The Huntington’s permanent exhibitions are hardly that. They shift meanings and rotate, depending on the curators’ new acquisitions and updated interpretations. Visitors who arrive at The Huntington to see an iconic book or manuscript often leave with the thrill of having seen the unexpected—a 16th-century map, a novelist’s revised book manuscript, or a colorful medical treatise.
Temporary exhibitions bring a still more heightened curiosity and engagement, as if the visitors are in on the curators’ quests to dig deeper into particular subjects. The coming months will bring two major Library shows to the MaryLou and George Boone Gallery: “Visions of Empire: The Quest for a Railroad Across America, 1840–1880,” opening in the spring of 2012, and “A Strange and Fearful Interest: Death, Mourning, and Memory in the American Civil War,” opening Oct. 13, 2012. Together the shows will feature hundreds of photographs, posters, books, letters, and manuscripts, many of which have never before been on public view.

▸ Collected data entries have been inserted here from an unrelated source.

(* ===== verification/GatewayCalls.v ===== *)
(** * A tunnel and its gateways, calling each other

    [Controller.hpp] gives every [TunnelGateway] the tunnel, and the tunnel the
    gateways.  This file runs the calls that a gateway's handler makes on its
    tunnel on the state of the tunnel, for any tunnel that offers the interface
    [TunnelOps], and shows from [TunnelLaws] that this returns; [Site.v] and
    [Machine.v] use it for the two tunnels.  It also follows a message from the
    tunnel to the networks of several gateways. *)

From stdpp Require Import functions.
From S2P Require Import Prelude LinkLib Sample DedupCache Tunnel.
From S2P Require Import PeerTracker TunnelGateway TunnelGatewaySpec.

Section definitions.
Context {AS : Asio} {LK : Link} {PL : ParseLaws} {AL : AsioLaws}.

(** The gateways by their identity, one per network interface. *)
Abbreviation Gateways := (nat → TunnelGateway.TunnelGateway).
Context {T : Type} {TO : TunnelOps T (nat → TunnelGateway.TunnelGateway)}.

(** One call on [mTunnel], made by gateway [i]. *)
Definition call_made (i : nat) (now : Z) (c : TunnelCall) : M T unit :=
  match c with
  | CallAddGateway => zoom tunnel_base set_tunnel_base (addGateway i)
  | CallForward ty from message to => tunnel_forward ty from message to now
  end.

(** A handler of gateway [i], with the calls it makes on the tunnel. *)
Definition gateway_event (i : nat) (e : GatewayEvent) (now : Z) : M T unit :=
  before ← gets tunnel_world;
  zoom tunnel_world set_tunnel_world
    (zoom (λ w : Gateways, w i) (λ g w, <[i := g]> w) (TunnelGatewaySpec.handle e));;
  after ← gets tunnel_world;
  for_each (drop (length (mTunnel (before i))) (mTunnel (after i))) (call_made i now).

(** Messages on the local network leave room for the tunnel header. *)
Definition room (node_size : nat) (message : list byte) : Prop :=
  (header_size (node_size:=node_size) UNICAST + length message ≤ kMaxMessageSize)%nat.
Definition message_room (node_size : nat) (e : GatewayEvent) : Prop :=
  match e with
  | GMulticast _ message | GState _ _ message | GMeasurement _ _ message
  | GSurrogateMeasurement _ _ message => room node_size message
  | GDeliver _ _ _ _ _ => False               (* only the tunnel delivers *)
  | _ => True
  end.

End definitions.

(** ** The calls of a handler *)

Section calls.
Context {AS : Asio} {LK : Link} {PL : ParseLaws} {AL : AsioLaws}.
Context {node_size : nat} {LW : LinkLaws node_size}.
Implicit Types (g : TunnelGateway.TunnelGateway).

Definition call_fits (c : TunnelCall) : Prop :=
  match c with
  | CallAddGateway => True
  | CallForward ty _ message to => forwardable (node_size:=node_size) ty message to
  end.

(** The log of calls grows by such calls. *)
Definition calls_fit g g' : Prop := ∃ calls, mTunnel g' = mTunnel g ++ calls ∧ Forall call_fits calls.

Lemma calls_none g g' : mTunnel g' = mTunnel g → calls_fit g g'.
Proof. intros Hm. exists []. by rewrite app_nil_r. Qed.

Lemma calls_one g g' c : mTunnel g' = mTunnel g ++ [c] → call_fits c → calls_fit g g'.
Proof. intros Hm Hc. exists [c]. by split; [|constructor]. Qed.

Lemma room_fits ty (message sent : list byte) :
  room node_size message → (length sent ≤ length message)%nat →
  (header_size (node_size:=node_size) ty + length sent ≤ kMaxMessageSize)%nat.
Proof. unfold room, header_size. simpl. destruct (has_to_node ty); lia. Qed.

Lemma message_handled_calls from message to g :
  room node_size message → calls_fit g (message_handled from message to g).
Proof.
  intros Hroom. unfold message_handled. destruct (parseMessageHeader message) as [[header payload]| |];
    try by apply calls_none.
  destruct (foreign_subnet from g); [by apply calls_none|]. unfold state_handled.
  destruct (hasRemoteNodeSurrogate _ g); [by apply calls_none|]. case_decide.
  - destruct (fromPayload _ _) as [st| |]; try by apply calls_none.
    eapply calls_one; [done|]. split; [by destruct to|]. split; [by destruct to|].
    apply (room_fits _ message); [done|]. rewrite length_take. lia.
  - case_decide; [|by apply calls_none]. eapply calls_one; [done|]. split_and!; [done..|].
    by apply (room_fits _ message).
Qed.

Lemma measurement_handled_calls from header message to g :
  room node_size message → calls_fit g (measurement_handled from header message to g).
Proof.
  intros Hroom. unfold measurement_handled. destruct (localMeasurementEndpointToNodeId g !! _).
  - eapply calls_one; [done|]. split; [by case_decide|]. split; [done|]. by apply (room_fits _ message).
  - case_decide; [|by apply calls_none]. eapply calls_one; [done|]. split_and!; [done..|].
    by apply (room_fits _ message).
Qed.

(** Every handler returns, keeps the gateway's invariant and makes such calls. *)
Lemma handle_calls e g :
  gw_inv g → can_happen e g → message_room node_size e →
  ∃ g', TunnelGatewaySpec.handle e g = (Ret tt, g') ∧ gw_inv g' ∧ calls_fit g g'.
Proof.
  intros Hg Hok Hroom.
  assert (∀ g', TunnelGatewaySpec.handle e g = (Ret tt, g') → calls_fit g g' →
    ∃ g', TunnelGatewaySpec.handle e g = (Ret tt, g') ∧ gw_inv g' ∧ calls_fit g g') as Hdone.
  { intros g' Hr Hc. exists g'. split; [done|]. split; [|done].
    pose proof (handle_inv e g Hg Hok) as Hwp. unfold wp in Hwp. by rewrite Hr in Hwp. }
  destruct (returns_run _ _ _ (handle_inv e g Hg Hok)) as ([] & g1 & Hrun & _).
  destruct e as [from msg|id from msg|id from msg|id from msg|e|e|ty from buf size to|now| |];
    cbn [message_room] in Hroom; try done.
  - eapply Hdone; [apply onMulticast_run|]. by apply message_handled_calls.
  - destruct Hok as (s & Hs & _). eapply Hdone; [by apply onState_run|]. by apply message_handled_calls.
  - destruct Hok as (s & Hs & _). destruct (inv_measurement _ Hg id s Hs) as [Hrunning _].
    destruct (parseMeasurementHeader_total msg) as (h & rest & Hh).
    eapply Hdone; [by eapply onMeasurement_run|]. by apply measurement_handled_calls.
  - destruct Hok as (s & Hs & _). destruct (inv_surrogate _ Hg id s Hs) as [Hrunning _].
    destruct (parseMeasurementHeader_total msg) as (h & rest & Hh).
    eapply Hdone; [by eapply onSurrogateMeasurement_run|]. by apply measurement_handled_calls.
  - destruct e; [eapply Hdone; [reflexivity|by apply calls_none]|].
    eapply Hdone; [exact Hrun|]. pose proof (onLocalTimer_wp g) as Hwp.
    cbn [TunnelGatewaySpec.handle] in Hrun. unfold wp in Hwp. rewrite Hrun in Hwp.
    destruct Hwp as [(_ & _ & _ & _ & _ & _ & _ & _ & Hs) _]. apply calls_none, Hs.
  - destruct e; [eapply Hdone; [reflexivity|by apply calls_none]|].
    eapply Hdone; [exact Hrun|]. pose proof (onRemoteTimer_wp g) as Hwp.
    cbn [TunnelGatewaySpec.handle] in Hrun. unfold wp in Hwp. rewrite Hrun in Hwp.
    destruct Hwp as [(_ & _ & _ & _ & _ & _ & _ & Hs) _]. apply calls_none, Hs.
  - eapply Hdone; [reflexivity|by apply calls_none].
  - eapply Hdone; [reflexivity|by eapply calls_one].
  - eapply Hdone; [reflexivity|by apply calls_none].
Qed.
End calls.

(** ** Safety of a handler with its calls *)

Section safety.
Context {AS : Asio} {LK : Link} {PL : ParseLaws} {AL : AsioLaws}.
Context {node_size : nat} {LW : LinkLaws node_size}.
Context {T : Type} {TO : TunnelOps T (nat → TunnelGateway.TunnelGateway)}.
Context {J : T → Prop} {TL : TunnelLaws (node_size:=node_size) T (nat → TunnelGateway.TunnelGateway) all_ok J}.
Implicit Types (t : T).

Abbreviation call_fits := (call_fits (node_size:=node_size)).

Lemma call_made_returns i now c t :
  J t → call_fits c →
  wp (call_made i now c) t (λ _ t', J t' ∧ tunnel_world t' = tunnel_world t) no_throw.
Proof.
  intros Ht Hc. destruct c as [|ty from message to].
  - by apply tunnel_addGateway_returns.
  - by apply tunnel_forward_returns.
Qed.

Lemma calls_made_returns i now calls t :
  J t → Forall call_fits calls →
  wp (for_each calls (call_made i now)) t (λ _ t', J t' ∧ tunnel_world t' = tunnel_world t) no_throw.
Proof.
  intros Ht Hcalls.
  eapply wp_mono; [apply (wp_for_each calls _ _ (λ cs t', Forall call_fits cs ∧ J t' ∧
    tunnel_world t' = tunnel_world t) no_throw)|by intros ? ? (_ & ?)|done].
  - intros c cs t' (Hcs & Ht' & Hw). apply Forall_cons in Hcs as [Hc Hcs].
    eapply wp_mono; [by apply call_made_returns| |done]. intros _ t1 [H1 H2]. by rewrite H2.
  - by split.
Qed.

(** A gateway's event, in steps. *)
Lemma gateway_event_run i e now t g' calls :
  TunnelGatewaySpec.handle e (tunnel_world t i) = (Ret tt, g') →
  mTunnel g' = mTunnel (tunnel_world t i) ++ calls →
  gateway_event i e now t =
    for_each calls (call_made i now) (set_tunnel_world (<[i := g']> (tunnel_world t)) t).
Proof.
  intros Hr Hm. unfold gateway_event. unfold mbind at 1, M_bind at 1, gets at 1.
  unfold mbind at 1, M_bind at 1.
  erewrite zoom_run by (by apply zoom_run). unfold mbind, M_bind, gets.
  by rewrite (tunnel_world_set (TunnelLaws:=TL)), fn_lookup_insert, Hm, drop_app_length.
Qed.

(** The handler and its calls return, and the world is the one that the handler leaves. *)
Lemma gateway_event_returns i e now t :
  J t → can_happen e (tunnel_world t i) → message_room node_size e →
  ∃ g' calls, TunnelGatewaySpec.handle e (tunnel_world t i) = (Ret tt, g') ∧ gw_inv g' ∧
    mTunnel g' = mTunnel (tunnel_world t i) ++ calls ∧ Forall call_fits calls ∧
    gateway_event i e now t =
      for_each calls (call_made i now) (set_tunnel_world (<[i := g']> (tunnel_world t)) t) ∧
    wp (gateway_event i e now) t
      (λ _ t', J t' ∧ tunnel_world t' = <[i := g']> (tunnel_world t)) no_throw.
Proof.
  intros Ht Hok Hroom. pose proof (tunnel_world_ok t Ht) as Hw.
  destruct (handle_calls e (tunnel_world t i) (Hw i) Hok Hroom) as (g' & Hr & Hg' & calls & Hm & Hfit).
  pose proof (gateway_event_run i e now t g' calls Hr Hm) as Hrun.
  exists g', calls. do 5 (split; [done|]). unfold wp. rewrite Hrun.
  set (t1 := set_tunnel_world _ t).
  assert (J t1) as Ht1 by (apply set_tunnel_world_ok; [done|by apply all_ok_insert]).
  eapply wp_mono; [by apply (calls_made_returns i now calls t1)| |done].
  intros _ t' [Ht' Hw']. split; [done|]. by rewrite Hw'; apply (tunnel_world_set (TunnelLaws:=TL)).
Qed.
End safety.

(** ** Delivery to several gateways *)

Section delivery.
Context {AS : Asio} {LK : Link} {PL : ParseLaws} {AL : AsioLaws}.

(** The gateways get the message one after the other.  What each does with a
    buffer that starts with the message, it does with the buffer it gets. *)
Lemma forward_locally_each gs ty from (n : nat) to (message : list byte)
    (R : nat → TunnelGateway.TunnelGateway → Prop) buf (w : nat → TunnelGateway.TunnelGateway) :
  NoDup gs → all_ok w → length buf = kMaxMessageSize → (n ≤ kMaxMessageSize)%nat →
  take n buf = message → (has_to_node ty = true → is_Some to) →
  (∀ j buf, j ∈ gs → length buf = kMaxMessageSize → take n buf = message →
    ∃ buf' g', TunnelGateway.forwardMessageLocally ty from buf (Z.of_nat n) to (w j) = (Ret buf', g') ∧
      R j g') →
  ∃ buf' w', forward_locally gs ty from buf (Z.of_nat n) to w = (Ret buf', w') ∧
    (∀ j, j ∈ gs → R j (w' j)) ∧ ∀ j, j ∉ gs → w' j = w j.
Proof.
  intros Hnd. revert buf w. induction Hnd as [|j gs Hj Hnd IH];
    intros buf w Hw Hlen Hn Htake Hto HR; simpl.
  { exists buf, w. split; [done|]. split; [by intros ? ?%not_elem_of_nil|done]. }
  destruct (HR j buf) as (buf1 & g1 & Hr & HRj); [by left|done|done|].
  pose proof (forwardMessageLocally_returns (I:=all_ok) j ty from buf n to w Hw Hlen ltac:(lia) Hto) as Hwp.
  unfold wp in Hwp. cbn [Tunnel.forwardMessageLocally gateway_ops] in Hwp.
  erewrite zoom_run in Hwp by exact Hr. destruct Hwp as (Hw1 & Hlen1 & Htake1).
  destruct (IH buf1 (<[j := g1]> w)) as (buf' & w' & Hrun & HR' & Hrest); [done|congruence|done|congruence|done| |].
  { intros k b Hk Hb Ht. rewrite fn_lookup_insert_ne by (intros ->; done). apply HR; [by right|done|done]. }
  exists buf', w'. split; [|split].
  - unfold mbind, M_bind. cbn [Tunnel.forwardMessageLocally gateway_ops].
    erewrite zoom_run by exact Hr. exact Hrun.
  - intros k [->|Hk]%elem_of_cons; [|by apply HR']. rewrite Hrest by done. by rewrite fn_lookup_insert.
  - intros k [Hkj Hk]%not_elem_of_cons. rewrite Hrest by done. by apply fn_lookup_insert_ne.
Qed.
End delivery.

(** ** A peer state announced at another place *)

Section announcements.
Context {AS : Asio} {LK : Link} {PL : ParseLaws} {AL : AsioLaws}.
Implicit Types (g : TunnelGateway.TunnelGateway).

(** What a gateway does with a message announced at another site. *)
Definition announced (from : NodeId) (body : list byte) (sur : RemoteNodeSurrogate) g g' : Prop :=
  mRemoteNodeIdToRemoteNodeSurrogate g' !! from = Some sur ∧
  sends (system g') = sends (system g) ++
    [(sock_id (stateSocket sur),
      if decide (length body + surrogate_entry_size sur < kMaxMessageSize)%nat
      then body ++ surrogate_entry sur else body,
      scoped g (broadcast_endpoint g))] ∧
  ∀ header payload st, parseMessageHeader body = Ret (header, payload) →
    fromPayload from payload = Ret st → mRemoteObserver g' = mRemoteObserver g ++ [SawPeer st].

Lemma broadcast_announced from body sur g g1 buf :
  obtains from sur g g1 → length buf = kMaxMessageSize → (length body ≤ kMaxMessageSize)%nat →
  take (length body) buf = body →
  ∃ buf' g', TunnelGateway.forwardMessageLocally BROADCAST from buf (Z.of_nat (length body)) None g =
    (Ret buf', g') ∧ announced from body sur g g'.
Proof.
  intros Hob Hlen Hn Htake.
  destruct (forwardMessageLocally_run BROADCAST from sur buf (length body) None g g1 (stateSocket sur)
    (scoped g (broadcast_endpoint g))) as (buf' & Hr).
  - by apply resolve_broadcast; [left|].
  - intros _ _. by eapply obtains_surrogate.
  - done.
  - lia.
  - eexists buf', _. split; [exact Hr|]. clear Hr.
    destruct (obtains_same _ _ _ _ Hob) as (_ & Hsends & _ & _ & _).
    assert (mRemoteObserver g1 = mRemoteObserver g) as Hobs
      by (by destruct Hob as [[_ ->]|(_ & e1 & e2 & _ & _ & -> & ->)]).
    rewrite Htake. split; [|split].
    + cbn [mRemoteNodeIdToRemoteNodeSurrogate sent upd_system]. rewrite remote_effect_surrogates.
      by eapply obtains_surrogate.
    + cbn [system sent upd_system sends]. rewrite remote_effect_system, Hsends. unfold local_data.
      by rewrite (decide_False (P:=BROADCAST = _ ∨ _)) by (by intros [|]).
    + intros header payload st Hp Hst. simpl. unfold remote_seen. rewrite Hp, Hst. simpl. by rewrite Hobs.
Qed.

(** A peer state heard on the local network makes one call. *)
Lemma multicast_call g from (message : list byte) header payload st :
  parseMessageHeader message = Ret (header, payload) →
  sh_messageType header = kAlive ∨ sh_messageType header = kResponse →
  fromPayload (sh_ident header) payload = Ret st →
  mRemoteNodeIdToRemoteNodeSurrogate g !! sh_ident header = None →
  foreign_subnet from g = false →
  ∃ g', TunnelGatewaySpec.handle (GMulticast from message) g = (Ret tt, g') ∧
    mTunnel g' = mTunnel g ++ [CallForward BROADCAST (sh_ident header)
      (take (length message - entry_size (ps_endpoint st)) message) None].
Proof.
  intros Hp Hty Hst Hown Hsub. eexists. split; [apply onMulticast_run|].
  cbn [mTunnel upd_multicast_receiving].
  assert (message_handled from message None g = peer_state_seen from header message st None g) as ->.
  { unfold message_handled. rewrite Hp, Hsub. unfold state_handled, hasRemoteNodeSurrogate.
    rewrite bool_decide_false by (rewrite Hown; by intros []). by rewrite decide_True, Hst. }
  reflexivity.
Qed.
End announcements.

This issue of Huntington Frontiers gives readers a peek at a few items that will be on display in those exhibitions. A stereograph by A. A. Hart opens up a three-dimensional view of the construction of the Central Pacific Railroad, and an iconic photograph by Andrew J. Russell shows the carnage from the Battle of Fredericksburg in 1863. In this context, though, the historic photos add dimension to the scholarship of historians Richard White and David Blight, who have each spent countless hours at The Huntington and have produced new books about the transcontinental railroad and the Civil War, respectively. When she isn’t assisting researchers, Jennifer Watts, The Huntington’s curator of photographs and curator of the upcoming Civil War exhibition, spends much of her time on her own scholarship. In the fall of 2011 she contributed two essays to a new catalogue raisonné of the work of photographer Carleton E. Watkins. Her efforts are highlighted in these pages as well.
So while each book or manuscript or photo in a glass case might entice the visitor who relishes the chance to see history up close, the same objects are instruments of scholarship. And for every item thoroughly scrutinized by a scholar, dozens—thousands, actually—await integration into future stories to be told about the past.